How to identify an optimal subsample from a data set with missing values in MATLAB

Tags:

matlab

I would like to identify the largest possible contiguous subsample of a large data set. My data set consists of roughly 15,000 financial time series of up to 360 periods in length. I have imported the data into MATLAB as a 360 by 15,000 numerical matrix.

enter image description here

This matrix contains a lot of NaNs due to some of the financial data not being available for the entire period. In the illustration, NaN entries are shown in dark blue, and non-NaN entries appear in light blue. It is these light blue non-NaN entries which I would like to ideally combine into an optimal subsample.

I would like to find the largest possible contiguous block of data that is contained in my matrix, while ensuring that my matrix contains a sufficient number of periods.

In a first step I would like to sort my matrix from left to right in descending order by the number of non-NaN entries in each column, that is, I would like to sort by the vector obtained by entering sum(~isnan(data),1).

In a second step I would like to find the sub-array of my data matrix that is at least 72 entries along the first dimension and is otherwise as large as possible, measured by the total number of entries.

What is the best way to implement this?

494

asked Feb 01 '16 01:02

Constantin

1 Answers

A big warning (may or may not apply depending on context)

As Oleg mentioned, when an observation is missing from a financial time series, it's often missing for reason: eg. the entity went bankrupt, the entity was delisted, or the instrument did not trade (i.e. illiquid).
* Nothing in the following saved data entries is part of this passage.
(** * daisy/client_scheduler.py: the worker-side client of the Daisy scheduler

    A shallow embedding of [ClientScheduler] and the properties its
    specification states about it. *)

From Stdlib Require Import ZArith String Ascii List Lia Bool.
From stdpp Require Import base gmap strings list.
From Equations Require Import Equations.
Import ListNotations.

Local Open Scope string_scope.
Local Open Scope list_scope.

(** ** The wire protocol interface ([daisy/tcp.py]) *)

Module tcp.

(** Modelled from the spec: the message kinds of the wire protocol; the
    module [tcp.py] that declares [SchedulerMessageType] is not among the
    sources. *)
Inductive SchedulerMessageType :=
| NEW_BLOCK
| TERMINATE_WORKER
| WORKER_GET_BLOCK
| WORKER_RET_BLOCK
| WORKER_EXITING.

(** Modelled from the spec: the [ReturnCode] enum [{SUCCESS, ERROR}]. *)
Inductive ReturnCode := SUCCESS | ERROR.

End tcp.
Import tcp.


(** ** Python values that travel through the client *)

(** Modelled from the spec: a [Block] is an opaque unit of work identified by
    its [block_id]; the class lives in [daisy/block.py], outside the
    sources, and whatever else it holds is kept as an uninterpreted
    content. *)
Record Block := mkBlock { block_id : Z; block_content : string }.

(** The objects the client stores, sends and logs: [None], strings,
    integers, blocks, return codes and pairs of these. *)
Inductive pyobj :=
| PyNone
| PyStr (s : string)
| PyInt (n : Z)
| PyBlock (b : Block)
| PyReturnCode (rc : ReturnCode)
| PyTuple (fst_item snd_item : pyobj).

Definition is_None (x : pyobj) : bool :=
  match x with PyNone => true | _ => false end.

Definition is_Block (x : pyobj) : bool :=
  match x with PyBlock _ => true | _ => false end.

(** [SchedulerMessage(type, data=None)]. *)
Record SchedulerMessage := mkMessage {
  type : SchedulerMessageType;
  data : pyobj
}.

(** A tornado [IOStream], as a token. *)
Inductive IOStream := mkIOStream (fd : nat).

(** The exceptions that the constructor raises. ([sys.exit] is an event
    and a place of the caller, see [EvExit] and [Exited] below.) *)
Inductive exn :=
| KeyError (key : string)
| ValueError.

(** ** Effects *)

Inductive level := LDebug | LInfo | LWarning | LError.

(** A call of [logger.<level>(msg, *args)]; a [str.format] message keeps
    its template and the formatted objects as [args]. *)
Record LogRecord := mkLog {
  levelname : level;
  msg : string;
  args : list pyobj
}.

(** What the client does to the outside, in the order it does it. *)
Inductive event :=
| EvLog (r : LogRecord)
| EvConnect (addr port : string) (timeout : Z)
    (* await TCPClient().connect(addr, port, timeout=...) *)
| EvSleep (millis : Z)
    (* asyncio.sleep(1) is EvSleep 1000, time.sleep(.1) is EvSleep 100 *)
| EvSpawnSend (m : SchedulerMessage)
    (* ioloop.spawn_callback(self.async_send, pack_message(m)) *)
| EvAppend (x : pyobj)
    (* self.job_queue.append(x); self.job_queue_cv.notify() *)
| EvReturn (x : pyobj)
    (* acquire_block returns x to the user code *)
| EvExit (code : Z).
    (* sys.exit(code) *)

Definition sent (t : list event) : list SchedulerMessage :=
  omap (fun e => match e with EvSpawnSend m => Some m | _ => None end) t.

Definition appended (t : list event) : list pyobj :=
  omap (fun e => match e with EvAppend x => Some x | _ => None end) t.

Definition returned (t : list event) : list pyobj :=
  omap (fun e => match e with EvReturn x => Some x | _ => None end) t.

Definition logged (t : list event) : list LogRecord :=
  omap (fun e => match e with EvLog r => Some r | _ => None end) t.

Definition connects (t : list event) : list (string * string * Z) :=
  omap (fun e => match e with EvConnect a p d => Some (a, p, d) | _ => None end) t.

Definition sleeps (t : list event) : list Z :=
  omap (fun e => match e with EvSleep d => Some d | _ => None end) t.

Definition exits (t : list event) : list Z :=
  omap (fun e => match e with EvExit c => Some c | _ => None end) t.

(** ** [str.split(sep)] *)

(** Python's [s.split(sep)] for a one-character separator: every
    occurrence of [sep] cuts, empty fields are kept, and the result is
    never empty. *)
Fixpoint str_split (sep : ascii) (s : string) : list string :=
  match s with
  | EmptyString => [EmptyString]
  | String c rest =>
      if Ascii.eqb c sep then EmptyString :: str_split sep rest
      else match str_split sep rest with
           | w :: ws => String c w :: ws
           | [] => [String c EmptyString]
           end
  end.

(** [sep in s]. *)
Fixpoint str_contains (sep : ascii) (s : string) : bool :=
  match s with
  | EmptyString => false
  | String c rest => Ascii.eqb c sep || str_contains sep rest
  end.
Constructing a sample without NaNs is likely equivalent to constructing a sample where none of these events occur!

For example, if this were hedge fund return data, selecting a sample without NaNs would exclude funds that blew up and ceased trading. Excluding imploded funds would bias estimates of expected returns upwards and estimates of variance or covariance downwards.

Picking a sample period with the fewest time series with NaNs would also exclude periods like the 2008 financial crisis, which may or may not make sense. Excluding 2008 could lead to an underestimate of how haywire things could get (though including it could lead to overestimate the probability of certain rare events).

Some things to do:

Pick a sample period as long as possible but be aware of the limitations.
Do your best to handle survivorship bias: eg. if NaNs represent delisting events, try to get some kind of delisting return.
You almost certainly will have an unbalanced panel with missing observations, and your algorithm will have to be deal with that.
Another general finance / panel data point, selecting a sample at some time point t and then following it into the future is perfectly ok. But selecting a sample based upon what happens during or after the sample period can be incredibly misleading.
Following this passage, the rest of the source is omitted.